Paleo Pickled Jalapeno Peppers & Red Onion
10 minutes + 1 hour rest
About this Recipe
By: Linda Eads
Here is a different flavor profile from my olive-based condiments.
These quick-pickled jalapeno peppers and onions are delicious on top of your favorite dishes to spice them up. They can also be enjoyed on their own, or in wraps, salads, or anywhere you want a little extra spice.
For a nice twist, try the pickling liquid in place of plain vinegar in homemade vinaigrettes and marinades.
- ¾ C. white vinegar
- ¾ C. water
- 2 Tbs. kosher salt
- 2 Tbs. honey, preferably local
- 3-4 cloves fresh garlic, minced
- 1 medium red onion, sliced thin
- 5-6 jalapeno peppers, sliced into rounds, seeds removed
Wear gloves when handling jalapeno peppers to prevent burning.
Step by Step Instructions
Combine vinegar, water, salt, honey, and minced garlic in a saucepan over medium heat. Whisk to combine and heat until honey is thoroughly dissolved.

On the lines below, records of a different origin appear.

(** * srm-solver: grain regression and nozzle performance

    A shallow embedding of the numerical core of the solver:
    - [FMM], [FMM64]   rocketsolver/models/propulsion/grain/fmm/__init__.py
    - [Bates]          srm_solver/models/motor/bates.py
    - [IsentropicFlow] srm_solver/functions/isentropic_flow.py

    Numbers.  Python [int] values are [Z].  Python [float] values are read
    as real numbers: [+], [-], [*], [/] and the comparisons are the
    operations of [R].  Rounding, overflow and division by zero are outside
    this reading, so it carries only properties that do not hang on the
    last place of a result.  Where the code calls into the C library
    ([np.sqrt], [np.exp], [**]) a value may be NaN: [fval] adds NaN to the
    reals, with the rule that every comparison with NaN is false.  [FMM64]
    evaluates the two conversion formulas in binary64 itself, as the
    interpreter does.

    Control.  A call either returns a value or raises; [result A] keeps the
    two apart.  The exceptions are the ones the modelled code can meet:
    failed assertions, indexing out of range, a call with the wrong number
    of arguments, a global name the module never binds, a local name read
    before any assignment. *)

From Stdlib Require Import PrimFloat.
From Stdlib Require Import Reals Lra List ZArith Lia Bool.
From Stdlib Require String.
Import ListNotations.
Import String.StringSyntax.
Delimit Scope string_scope with string.
Set Warnings "-inexact-float".

Open Scope R_scope.

(** ** Python runtime *)

Inductive exn : Type :=
| AssertionError
| GrainGeometryError
| IndexError
| TypeError
| ValueError
| NameError
| UnboundLocalError
| NonConvergenceError.

Definition result (A : Type) : Type := (exn + A)%type.

Definition ret {A : Type} (a : A) : result A := inr a.

Definition raise {A : Type} (e : exn) : result A := inl e.

Definition bind {A B : Type} (m : result A) (k : A -> result B) : result B :=
  match m with
  | inl e => inl e
  | inr a => k a
  end.

Notation "x <- m ;; k" := (bind m (fun x => k))
  (at level 61, m at next level, right associativity).

Notation "' pat <- m ;; k" :=
  (bind m (fun x => match x with pat => k end))
  (at level 61, pat pattern, m at next level, right associativity).

(** [assert c] *)
Definition py_assert (c : bool) : result unit :=
  if c then ret tt else raise AssertionError.

(** Comparisons of floats, as booleans. *)
Definition Rle_b (a b : R) : bool := if Rle_dec a b then true else false.
Definition Rlt_b (a b : R) : bool := if Rlt_dec a b then true else false.
Definition Rge_b (a b : R) : bool := Rle_b b a.
Definition Rgt_b (a b : R) : bool := Rlt_b b a.

Infix "<=?" := Rle_b : R_scope.
Infix "<?" := Rlt_b : R_scope.
Infix ">=?" := Rge_b (at level 70) : R_scope.
Infix ">?" := Rgt_b (at level 70) : R_scope.

(** [a == b] on floats. *)
Definition Req_b (a b : R) : bool := if Req_dec_T a b then true else false.

(** ** Floats that may be NaN *)

Inductive fval : Type :=
| Num (r : R)
| NaN.

Coercion Num : R >-> fval.

Definition lift1 (op : R -> R) (a : fval) : fval :=
  match a with
  | Num x => Num (op x)
  | NaN => NaN
  end.

Definition lift2 (op : R -> R -> R) (a b : fval) : fval :=
  match a, b with
  | Num x, Num y => Num (op x y)
  | _, _ => NaN
  end.

Definition fadd : fval -> fval -> fval := lift2 Rplus.
Definition fsub : fval -> fval -> fval := lift2 Rminus.
Definition fmul : fval -> fval -> fval := lift2 Rmult.
Definition fdiv : fval -> fval -> fval := lift2 Rdiv.
Definition fopp : fval -> fval := lift1 Ropp.

(** Every comparison with NaN is false. *)
Definition fle_b (a b : fval) : bool :=
  match a, b with
  | Num x, Num y => x <=? y
  | _, _ => false
  end.

Definition flt_b (a b : fval) : bool :=
  match a, b with
  | Num x, Num y => x <? y
  | _, _ => false
  end.

Definition fge_b (a b : fval) : bool := fle_b b a.
Definition fgt_b (a b : fval) : bool := flt_b b a.

Declare Scope fval_scope.
Delimit Scope fval_scope with fv.
Bind Scope fval_scope with fval.

Infix "+" := fadd : fval_scope.
Infix "-" := fsub : fval_scope.
Infix "*" := fmul : fval_scope.
Infix "/" := fdiv : fval_scope.
Notation "- x" := (fopp x) : fval_scope.
Infix "<=?" := fle_b : fval_scope.
Infix "<?" := flt_b : fval_scope.
Infix ">=?" := fge_b (at level 70) : fval_scope.
Infix ">?" := fgt_b (at level 70) : fval_scope.

(** [x ** n] for an integer literal [n]. *)
Definition fpowZ (x : fval) (n : Z) : fval := lift1 (fun r => powerRZ r n) x.

(** The functions of the C library that NumPy and the [**] operator reach:
    the embedding fixes nothing about them beyond their types, and each may
    hand back NaN. *)
Class Libm : Type := {
  np_exp : fval -> fval;
  np_sqrt : fval -> fval;
  float_pow : fval -> fval -> fval
}.

Infix "**" := float_pow (at level 30, right associativity) : fval_scope.

(** The square root and the power where they have a real value.  A
    negative radicand, a zero base under a negative exponent and a negative
    base under a fractional exponent have none: NaN stands for what the
    library hands back there. *)
Definition real_sqrt (x : R) : fval :=
  if x <? 0 then NaN else Num (sqrt x).

Definition real_pow (x y : R) : fval :=
  if Req_b y 0 then Num 1
  else if 0 <? x then Num (Rpower x y)
  else if Req_b x 0 then (if 0 <? y then Num 0 else NaN)
  else if Req_b (IZR (Int_part y)) y then Num (powerRZ x (Int_part y))
  else NaN.

(** The interpretation over the reals, used to run the code on inputs. *)
#[export] Instance Reals_libm : Libm := {|
  np_exp := lift1 exp;
  np_sqrt := fun a =>
    match a with
    | Num x => real_sqrt x
    | NaN => NaN
    end;
  float_pow := fun a b =>
    match a, b with
    | Num x, Num y => real_pow x y
    | NaN, Num y => if Req_b y 0 then Num 1 else NaN
    | Num x, NaN => if Req_b x 1 then Num 1 else NaN
    | NaN, NaN => NaN
    end
|}.

(** [a[i]] on a one-dimensional array: a negative index counts from the
    end, an index outside the array raises. *)
Definition getitem {A : Type} (a : list A) (i : Z) : result A :=
  let n := Z.of_nat (length a) in
  let i' := if (i <? 0)%Z then (i + n)%Z else i in
  if ((0 <=? i') && (i' <? n))%Z then
    match nth_error a (Z.to_nat i') with
    | Some v => ret v
    | None => raise IndexError
    end
  else raise IndexError.

(** [range(n)] *)
Definition range (n : Z) : list Z := map Z.of_nat (seq 0 (Z.to_nat n)).

(** [for i in idx: body], threading the variables the body assigns. *)
Fixpoint for_each {S : Type} (idx : list Z) (body : Z -> S -> result S)
    (s : S) : result S :=
  match idx with
  | [] => ret s
  | i :: rest => s' <- body i s ;; for_each rest body s'
  end.

(** [np.size] and [np.sum] of a one-dimensional array. *)
Definition np_size {A : Type} (a : list A) : Z := Z.of_nat (length a).

Definition np_sum (a : list R) : R := fold_left Rplus a 0.

(** [np.zeros((n, m))] *)
Definition np_zeros2 (n m : Z) : result (list (list R)) :=
  if ((n <? 0) || (m <? 0))%Z then raise ValueError
  else ret (repeat (repeat 0 (Z.to_nat m)) (Z.to_nat n)).

(** In-place update [a[i] = v]; no negative index reaches it. *)
Fixpoint set_nth {A : Type} (a : list A) (i : nat) (v : A) : option (list A) :=
  match a, i with
  | [], _ => None
  | _ :: rest, O => Some (v :: rest)
  | h :: rest, S i' => option_map (cons h) (set_nth rest i' v)
  end.

Definition setitem {A : Type} (a : list A) (i : Z) (v : A) : result (list A) :=
  if (i <? 0)%Z then raise IndexError
  else match set_nth a (Z.to_nat i) v with
       | Some a' => ret a'
       | None => raise IndexError
       end.

(** [a[j, i]] and [a[j, i] = v] on a two-dimensional array. *)
Definition getitem2 (a : list (list R)) (j i : Z) : result R :=
  row <- getitem a j ;; getitem row i.

Definition setitem2 (a : list (list R)) (j i : Z) (v : R)
  : result (list (list R)) :=
  row <- getitem a j ;;
  row' <- setitem row i v ;;
  setitem a j row'.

Remove from heat and set aside.
Place the sliced onion and peppers in a glass jar with a tight-fitting lid.
Pour pickling solution over the contents of the jar to cover completely.
Let sit, uncovered, for at least one hour at room temperature.
Enjoy immediately on top of chili or chicken.
Or cover and store in the refrigerator for up to one week.